### Records for processing
::::::

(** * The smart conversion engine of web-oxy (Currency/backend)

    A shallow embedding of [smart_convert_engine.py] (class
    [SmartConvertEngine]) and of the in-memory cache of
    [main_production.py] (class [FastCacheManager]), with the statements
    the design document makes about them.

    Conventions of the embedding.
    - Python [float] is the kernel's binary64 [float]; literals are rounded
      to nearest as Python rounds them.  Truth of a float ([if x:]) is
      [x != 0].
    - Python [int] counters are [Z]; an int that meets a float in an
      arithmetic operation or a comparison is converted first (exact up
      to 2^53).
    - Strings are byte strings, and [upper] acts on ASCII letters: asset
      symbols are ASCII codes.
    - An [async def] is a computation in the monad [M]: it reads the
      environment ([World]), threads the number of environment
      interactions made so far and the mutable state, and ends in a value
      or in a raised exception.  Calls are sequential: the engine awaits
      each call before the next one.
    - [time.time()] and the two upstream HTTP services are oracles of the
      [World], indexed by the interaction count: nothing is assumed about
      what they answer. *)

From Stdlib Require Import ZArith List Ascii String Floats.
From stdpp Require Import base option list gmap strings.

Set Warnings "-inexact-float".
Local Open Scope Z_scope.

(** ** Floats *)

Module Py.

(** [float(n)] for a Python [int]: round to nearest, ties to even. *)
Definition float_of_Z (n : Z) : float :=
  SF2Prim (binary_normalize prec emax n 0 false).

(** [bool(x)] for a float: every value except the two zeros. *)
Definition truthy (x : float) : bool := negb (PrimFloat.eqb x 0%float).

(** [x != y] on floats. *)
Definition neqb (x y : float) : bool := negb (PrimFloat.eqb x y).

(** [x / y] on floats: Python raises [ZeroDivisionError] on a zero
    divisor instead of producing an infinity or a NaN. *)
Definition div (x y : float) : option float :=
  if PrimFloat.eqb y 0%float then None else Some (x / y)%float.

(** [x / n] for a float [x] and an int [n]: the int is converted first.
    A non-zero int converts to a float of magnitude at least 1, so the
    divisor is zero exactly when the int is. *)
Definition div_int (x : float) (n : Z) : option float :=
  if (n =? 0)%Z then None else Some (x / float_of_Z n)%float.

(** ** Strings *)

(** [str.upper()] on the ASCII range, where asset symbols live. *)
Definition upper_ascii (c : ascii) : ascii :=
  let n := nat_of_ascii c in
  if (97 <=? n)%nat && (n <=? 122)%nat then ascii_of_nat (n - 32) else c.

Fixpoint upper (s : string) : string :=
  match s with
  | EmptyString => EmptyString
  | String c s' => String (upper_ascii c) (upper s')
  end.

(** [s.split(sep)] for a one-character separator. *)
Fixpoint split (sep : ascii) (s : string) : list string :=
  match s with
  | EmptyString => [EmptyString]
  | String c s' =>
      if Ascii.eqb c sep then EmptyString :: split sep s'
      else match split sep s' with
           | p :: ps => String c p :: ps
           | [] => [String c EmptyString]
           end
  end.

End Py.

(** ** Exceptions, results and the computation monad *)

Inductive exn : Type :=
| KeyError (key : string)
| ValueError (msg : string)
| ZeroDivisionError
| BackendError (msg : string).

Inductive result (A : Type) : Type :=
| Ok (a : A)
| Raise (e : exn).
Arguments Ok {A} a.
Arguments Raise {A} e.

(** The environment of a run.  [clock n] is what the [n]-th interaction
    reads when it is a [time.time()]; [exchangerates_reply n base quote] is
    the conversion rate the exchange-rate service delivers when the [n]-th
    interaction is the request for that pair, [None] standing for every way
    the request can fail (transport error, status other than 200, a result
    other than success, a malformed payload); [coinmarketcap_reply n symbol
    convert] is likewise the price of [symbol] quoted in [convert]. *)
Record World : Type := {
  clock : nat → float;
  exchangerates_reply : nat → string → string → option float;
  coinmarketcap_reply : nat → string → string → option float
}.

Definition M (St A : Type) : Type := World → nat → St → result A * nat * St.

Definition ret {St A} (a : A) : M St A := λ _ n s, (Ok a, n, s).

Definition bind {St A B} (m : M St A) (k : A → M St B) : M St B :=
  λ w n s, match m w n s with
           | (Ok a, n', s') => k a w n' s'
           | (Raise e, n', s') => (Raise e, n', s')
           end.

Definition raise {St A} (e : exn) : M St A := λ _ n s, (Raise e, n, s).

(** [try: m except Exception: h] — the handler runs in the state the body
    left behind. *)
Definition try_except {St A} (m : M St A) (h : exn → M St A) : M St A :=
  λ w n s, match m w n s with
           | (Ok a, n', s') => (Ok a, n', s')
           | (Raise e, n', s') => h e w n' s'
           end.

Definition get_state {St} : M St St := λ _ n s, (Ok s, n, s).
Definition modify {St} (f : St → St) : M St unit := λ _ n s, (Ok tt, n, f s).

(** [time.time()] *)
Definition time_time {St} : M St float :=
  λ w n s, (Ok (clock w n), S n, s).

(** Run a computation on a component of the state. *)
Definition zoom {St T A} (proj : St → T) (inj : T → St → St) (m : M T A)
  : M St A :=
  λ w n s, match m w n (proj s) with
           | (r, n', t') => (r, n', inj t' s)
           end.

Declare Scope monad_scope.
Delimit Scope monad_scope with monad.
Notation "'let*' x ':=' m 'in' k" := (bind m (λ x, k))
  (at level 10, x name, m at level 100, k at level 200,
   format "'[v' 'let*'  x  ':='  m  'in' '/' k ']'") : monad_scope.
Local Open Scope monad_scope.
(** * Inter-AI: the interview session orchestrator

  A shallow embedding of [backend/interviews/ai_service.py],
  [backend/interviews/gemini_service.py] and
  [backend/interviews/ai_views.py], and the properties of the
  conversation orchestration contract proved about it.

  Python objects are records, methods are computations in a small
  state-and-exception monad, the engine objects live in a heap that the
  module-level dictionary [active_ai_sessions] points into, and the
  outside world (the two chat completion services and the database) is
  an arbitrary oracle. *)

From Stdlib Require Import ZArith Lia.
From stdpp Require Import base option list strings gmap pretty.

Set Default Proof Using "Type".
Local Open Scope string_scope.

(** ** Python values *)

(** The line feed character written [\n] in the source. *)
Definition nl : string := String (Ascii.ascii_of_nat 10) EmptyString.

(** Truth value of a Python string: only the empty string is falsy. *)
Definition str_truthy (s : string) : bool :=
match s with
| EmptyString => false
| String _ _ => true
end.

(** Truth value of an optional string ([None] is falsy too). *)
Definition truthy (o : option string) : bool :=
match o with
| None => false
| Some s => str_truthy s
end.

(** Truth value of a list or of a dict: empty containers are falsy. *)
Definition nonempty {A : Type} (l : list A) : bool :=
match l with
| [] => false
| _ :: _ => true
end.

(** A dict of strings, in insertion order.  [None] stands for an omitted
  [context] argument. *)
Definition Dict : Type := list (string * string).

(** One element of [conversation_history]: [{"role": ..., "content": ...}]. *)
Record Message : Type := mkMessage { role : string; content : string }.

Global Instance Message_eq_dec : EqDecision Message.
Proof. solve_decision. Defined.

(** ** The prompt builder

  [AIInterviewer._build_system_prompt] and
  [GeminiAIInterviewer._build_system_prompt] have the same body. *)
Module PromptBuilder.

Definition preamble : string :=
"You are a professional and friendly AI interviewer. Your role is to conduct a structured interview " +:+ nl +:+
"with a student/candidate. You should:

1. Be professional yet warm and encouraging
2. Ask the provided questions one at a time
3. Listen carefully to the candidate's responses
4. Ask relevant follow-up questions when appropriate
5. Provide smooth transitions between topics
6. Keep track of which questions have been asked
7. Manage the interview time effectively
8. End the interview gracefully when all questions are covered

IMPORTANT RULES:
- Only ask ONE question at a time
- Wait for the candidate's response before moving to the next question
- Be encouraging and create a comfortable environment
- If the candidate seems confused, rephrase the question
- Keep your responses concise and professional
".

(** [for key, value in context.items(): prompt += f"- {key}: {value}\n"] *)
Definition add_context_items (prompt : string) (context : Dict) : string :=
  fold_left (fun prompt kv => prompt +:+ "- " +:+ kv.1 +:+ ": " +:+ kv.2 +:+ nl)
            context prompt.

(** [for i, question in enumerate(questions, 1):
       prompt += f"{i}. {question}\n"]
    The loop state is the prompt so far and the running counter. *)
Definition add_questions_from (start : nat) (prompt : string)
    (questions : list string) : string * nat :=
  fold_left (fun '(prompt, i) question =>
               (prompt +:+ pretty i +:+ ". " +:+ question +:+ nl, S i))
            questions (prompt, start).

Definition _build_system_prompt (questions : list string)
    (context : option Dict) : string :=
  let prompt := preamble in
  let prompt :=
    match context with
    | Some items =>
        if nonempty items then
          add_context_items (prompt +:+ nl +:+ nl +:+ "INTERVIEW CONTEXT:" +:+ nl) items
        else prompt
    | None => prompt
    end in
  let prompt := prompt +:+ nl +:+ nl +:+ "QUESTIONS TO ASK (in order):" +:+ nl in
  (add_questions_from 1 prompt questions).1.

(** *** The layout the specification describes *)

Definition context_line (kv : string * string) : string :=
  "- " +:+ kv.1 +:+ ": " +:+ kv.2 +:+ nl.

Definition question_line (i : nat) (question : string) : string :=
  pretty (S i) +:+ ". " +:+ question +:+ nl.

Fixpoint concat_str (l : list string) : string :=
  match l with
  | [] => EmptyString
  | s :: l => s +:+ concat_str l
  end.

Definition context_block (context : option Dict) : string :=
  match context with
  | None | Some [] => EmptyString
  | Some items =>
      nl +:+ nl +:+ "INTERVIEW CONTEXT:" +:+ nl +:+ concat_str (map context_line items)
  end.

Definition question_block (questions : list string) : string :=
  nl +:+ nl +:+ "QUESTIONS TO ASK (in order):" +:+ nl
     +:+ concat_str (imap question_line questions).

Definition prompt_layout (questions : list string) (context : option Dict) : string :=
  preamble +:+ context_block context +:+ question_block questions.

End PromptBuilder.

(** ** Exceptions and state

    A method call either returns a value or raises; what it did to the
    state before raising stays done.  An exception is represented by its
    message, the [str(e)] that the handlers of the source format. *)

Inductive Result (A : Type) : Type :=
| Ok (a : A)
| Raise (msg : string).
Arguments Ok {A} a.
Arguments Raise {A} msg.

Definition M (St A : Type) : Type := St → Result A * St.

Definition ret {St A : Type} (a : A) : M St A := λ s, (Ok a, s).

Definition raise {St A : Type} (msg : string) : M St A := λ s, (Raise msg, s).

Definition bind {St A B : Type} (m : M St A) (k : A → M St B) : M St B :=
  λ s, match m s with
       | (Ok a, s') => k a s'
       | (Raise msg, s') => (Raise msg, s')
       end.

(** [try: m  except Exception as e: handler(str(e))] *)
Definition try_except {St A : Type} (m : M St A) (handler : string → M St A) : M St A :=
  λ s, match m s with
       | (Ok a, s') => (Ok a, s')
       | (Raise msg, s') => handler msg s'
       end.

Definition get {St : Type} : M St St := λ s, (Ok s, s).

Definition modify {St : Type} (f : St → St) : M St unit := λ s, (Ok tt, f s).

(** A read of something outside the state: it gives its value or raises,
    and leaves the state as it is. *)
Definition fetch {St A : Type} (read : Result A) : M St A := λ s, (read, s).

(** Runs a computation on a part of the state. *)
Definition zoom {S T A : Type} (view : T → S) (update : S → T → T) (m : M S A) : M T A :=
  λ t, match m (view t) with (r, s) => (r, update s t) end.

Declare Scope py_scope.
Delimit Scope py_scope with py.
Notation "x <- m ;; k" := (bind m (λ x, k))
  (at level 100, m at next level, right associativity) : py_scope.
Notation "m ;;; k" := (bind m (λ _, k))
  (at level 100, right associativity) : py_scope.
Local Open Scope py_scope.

::::::

### Task objective
Pick out the lines above that hold the string "clock" and show them.

### Written response
(** The environment of a run.  [clock n] is what the [n]-th interaction
  clock : nat → float;
  λ w n s, (Ok (clock w n), S n, s).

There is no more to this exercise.